A BusinessDay analysis of the $10 billion or so in contracts awarded to date shows more than a quarter will definitely head overseas, prompting calls by unions to maximise the value of the gas project to benefit its owners, the Australian public.
The Australian Workers Union says it will monitor the flow of contracts. Another $2 billion worth are expected to be announced before Christmas. ''We think projects like Gorgon should not just be beneficial for resources workers in the north-west but for manufacturing workers on the east coast as well,'' said Paul Howes, national secretary of the Australian Workers Union.
''No one is disputing that Gorgon is big, and there will always be things that we don't make here. But, where possible, Australian processes operated by Australian workers should take precedence in delivering this major Australian project.''
The large numbers attached to Australia's largest resource development can make you giddy. The operator, Chevron, and the joint venture partners ExxonMobil and Shell will tap into the 40 trillion cubic feet of gas in the greater Gorgon field off the north-western coast. About 120 million tonnes of greenhouse gas will be pumped into aquifers under Barrow Island, resulting in a saving of 40 per cent in emissions.
A total of 15 million tonnes of LNG will be produced each year at Barrow Island from 2014 for the 30-year life of the project. About 83 per cent of that has already been sold through sales and purchase agreements. Chevron says it will spend $33 billion on local goods and services.
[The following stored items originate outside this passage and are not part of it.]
(* ===== verification/Oneshot.v ===== *)
(** * The hand-off channel ([tokio::sync::oneshot])

    [RocketWebsocket::new] creates a [oneshot::channel()]. The responder
    owns the [Sender]; the route's task awaits the [Receiver]. The
    channel is tokio's (not under src/). It is modelled after tokio's
    implementation:

    - the shared [Inner] holds the value slot and the state bits
      [VALUE_SENT] and [CLOSED];
    - [Sender::send(self, t)] stores [t] and calls [Inner::complete],
      which sets [VALUE_SENT] unless [CLOSED] is set. If [CLOSED] is set,
      it takes the value back and returns [Err(t)];
    - dropping a [Sender] that has not sent also calls [complete], so the
      receiver sees completion with an empty slot: [RecvError];
    - [Receiver::poll] returns the value when [VALUE_SENT] is set and
      clears its [inner]. With an empty slot, or when [CLOSED] is set, it
      returns [Err(RecvError)] and keeps [inner]; otherwise it is
      [Pending]. Polling after [Ok] panics ("called after complete");
    - dropping a [Receiver] that still has its [inner] sets [CLOSED].

    A [Sender] and a [Receiver] are moved when used, so each handle is a
    flag of the state. An operation on a moved handle has no step.

    The contract ([astate], [astep]) is the spec's hand-off channel
    (spec 3 and 4.4): a slot that is pending, fulfilled or done, a
    producer and a consumer. [step_refines] and [run_refines] show that
    every step and every run of the tokio model maps through [abs] to a
    step or a run of the contract. *)

From Stdlib Require Import List Lia.
From S2P Require Import Prelude.
(** The states of the end-to-end run of [req_valid], on connection 7. *)
Definition w_sent : World nat := snd (on_upgrade ws_0 7 w_1).
Definition w_final : World nat := snd (recv_and_drop (mkReceiver 0) w_sent).
Definition s_final : Sys nat :=
  mkSys w_final (HUpgraded 7 (Ok tt)) (TGot (default_stream 7))
        [EvResponse SwitchingProtocols; EvUpgrade; EvDelivered].

Lemma reach_final : reachable w_e req_valid s_final.
Proof.
  unfold reachable. change (init w_e req_valid) with
    (mkSys w_1 (HRoute req_valid ws_0) (TAwait (mkReceiver 0)) []).
  apply star_step with (mkSys w_1 (HResponded (switching_response rfc_key ws_0))
                              (TAwait (mkReceiver 0)) []); [left; apply st_respond; reflexivity |].
  apply star_step with (mkSys w_1 (HWritten (box_upgrade ws_0)) (TAwait (mkReceiver 0))
                              [EvResponse SwitchingProtocols]); [left; apply st_write; reflexivity |].
  apply star_step with (mkSys w_sent (HUpgraded 7 (Ok tt)) (TAwait (mkReceiver 0))
                              [EvResponse SwitchingProtocols; EvUpgrade]);
    [left; apply st_upgrade; reflexivity |].
  apply star_step with s_final; [left; apply st_recv_ok; reflexivity | apply star_refl].
Qed.

(** The rejected run of [req_bad_version]. *)
Definition s_rejected : Sys nat :=
  mkSys (Sender_drop (mkSender 0) w_1) (HRejected BadRequest) (TAwait (mkReceiver 0))
        [EvResponse BadRequest].

Lemma reach_rejected : reachable w_e req_bad_version s_rejected.
Proof.
  unfold reachable. change (init w_e req_bad_version) with
    (mkSys w_1 (HRoute req_bad_version ws_0) (TAwait (mkReceiver 0)) []).
  apply star_step with s_rejected; [left; apply st_reject; reflexivity | apply star_refl].
Qed.

(** The task is cancelled after the 101 response, before the upgrade. *)
Definition s_task_gone : Sys nat :=
  mkSys (snd (chan_op 0 Oneshot.OpDropRx w_1)) (HWritten (box_upgrade ws_0)) TDone
        [EvResponse SwitchingProtocols].

Lemma reach_task_gone : reachable w_e req_valid s_task_gone.
Proof.
  unfold reachable. change (init w_e req_valid) with
    (mkSys w_1 (HRoute req_valid ws_0) (TAwait (mkReceiver 0)) []).
  apply star_step with (mkSys w_1 (HResponded (switching_response rfc_key ws_0))
                              (TAwait (mkReceiver 0)) []); [left; apply st_respond; reflexivity |].
  apply star_step with (mkSys w_1 (HWritten (box_upgrade ws_0)) (TAwait (mkReceiver 0))
                              [EvResponse SwitchingProtocols]); [left; apply st_write; reflexivity |].
  apply star_step with s_task_gone; [right; apply st_cancel | apply star_refl].
Qed.

Lemma end_to_end_witness :
  check_handshake (req_headers req_valid) = Ok rfc_key
  /\ exists s, reachable w_e req_valid s
    /\ task s = TGot (default_stream 7)
    /\ host s = HUpgraded 7 (Ok tt)
    /\ log s = [EvResponse SwitchingProtocols; EvUpgrade; EvDelivered].
Proof.
  split; [reflexivity |]. apply (end_to_end w_e req_valid rfc_key 7). reflexivity.
Defined.

Lemma delivered_stream_is_host_connection_witness :
  reachable w_e req_valid s_final /\ task s_final = TGot (default_stream 7)
  /\ exists conn, host s_final = HUpgraded conn (Ok tt)
                  /\ default_stream 7 = mkWs conn Server WebSocketConfig_default.
Proof.
  split; [exact reach_final | split; [reflexivity |]].
  exact (delivered_stream_is_host_connection w_e req_valid s_final _ reach_final eq_refl).
Defined.

Lemma delivery_after_switching_response_witness :
  reachable w_e req_valid s_final /\ In EvDelivered (log s_final)
  /\ before (EvResponse SwitchingProtocols) EvDelivered (log s_final).
Proof.
  split; [exact reach_final | split; [simpl; tauto |]].
  apply (delivery_after_switching_response w_e req_valid s_final reach_final). simpl; tauto.
Defined.

Lemma hang_up_resolves_witness :
  reachable w_e req_bad_version s_rejected /\ task s_rejected = TAwait (mkReceiver 0)
  /\ ((exists st, host s_rejected = HRejected st) \/ host s_rejected = HClosed)
  /\ exists e w', recv_and_drop (mkReceiver 0) (world s_rejected)
                  = (Some (Oneshot.OPolled (Some (Err e))), w')
      /\ step s_rejected (mkSys w' (host s_rejected) TDone (log s_rejected)).
Proof.
  assert (Hh : (exists st, host s_rejected = HRejected st) \/ host s_rejected = HClosed)
    by (left; eexists; reflexivity).
  split; [exact reach_rejected | split; [reflexivity | split; [exact Hh |]]].
  exact (hang_up_resolves w_e req_bad_version s_rejected (mkReceiver 0) reach_rejected eq_refl Hh).
Defined.

Lemma rejected_never_delivers_witness :
  check_handshake (req_headers req_bad_version) = Err BadRequest
  /\ reachable w_e req_bad_version s_rejected /\ task s_rejected <> TGot (default_stream 7).
Proof.
  split; [reflexivity | split; [exact reach_rejected |]].
  exact (rejected_never_delivers w_e req_bad_version BadRequest s_rejected _ eq_refl reach_rejected).
Defined.

Lemma upgrade_after_consumer_gone_witness :
  reachable w_e req_valid s_task_gone /\ task s_task_gone = TDone
  /\ host s_task_gone = HWritten (box_upgrade ws_0)
  /\ exists s', step s_task_gone s' /\ host s' = HUpgraded 7 (Err hung_up_error).
Proof.
  split; [exact reach_task_gone | split; [reflexivity | split; [reflexivity |]]].
  exact (upgrade_after_consumer_gone w_e req_valid s_task_gone _ 7 reach_task_gone eq_refl eq_refl).
Defined.

Lemma runs_end_final_witness :
  reachable w_e req_bad_version s_rejected
  /\ (exists s', star step s_rejected s' /\ final s' = true)
  /\ (forall s', star step s_rejected s' -> (forall s'', ~ step s' s'') -> final s' = true).
Proof.
  split; [exact reach_rejected |]. exact (runs_end_final w_e req_bad_version s_rejected reach_rejected).
Defined.

End Lifecycle.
A report by ACIL Tasman on the economic benefits of Gorgon puts its contribution to Australia's gross domestic product at $64 billion and revenue to the state and federal governments at about $40 billion.
At its peak Gorgon is expected to generate 10,000 direct and indirect jobs - figures Chevron says are conservative. It seems unnecessary to pump up the already colossal figures but the Gorgon spin machine, and that of the Federal Government, has been in overdrive.
Take, for instance, the hundreds of billions of dollars attached to the off-take agreements. If those are to believed, then it assumes that LNG prices will rise from current levels of about $400 a tonne to somewhere north of $1100. Analysts forecast the long-term price of LNG to reach about $600 a tonne.
A $50 billion price tag was attached to ExxonMobil's 2.25 million tonnes a year deal with PetroChina, announced in August. But even PetroChina scoffed at whether it would amount to that much over the 20 years of the deal.
''There is no such conception [$50 billion] in the total trade value of the agreement as some media reported'' PetroChina's parent, China National Petroleum, said at the time.
But the question does arise if gas prices were to almost triple. And that price is usually one-sixth of the oil price, so does that mean petrol prices are also set to zoom? Perhaps that is why the Government is reluctant to break down these numbers.
Details of the carbon capture and storage part of the project, set to be a ''world demonstration of CCS technology'' are also sketchy.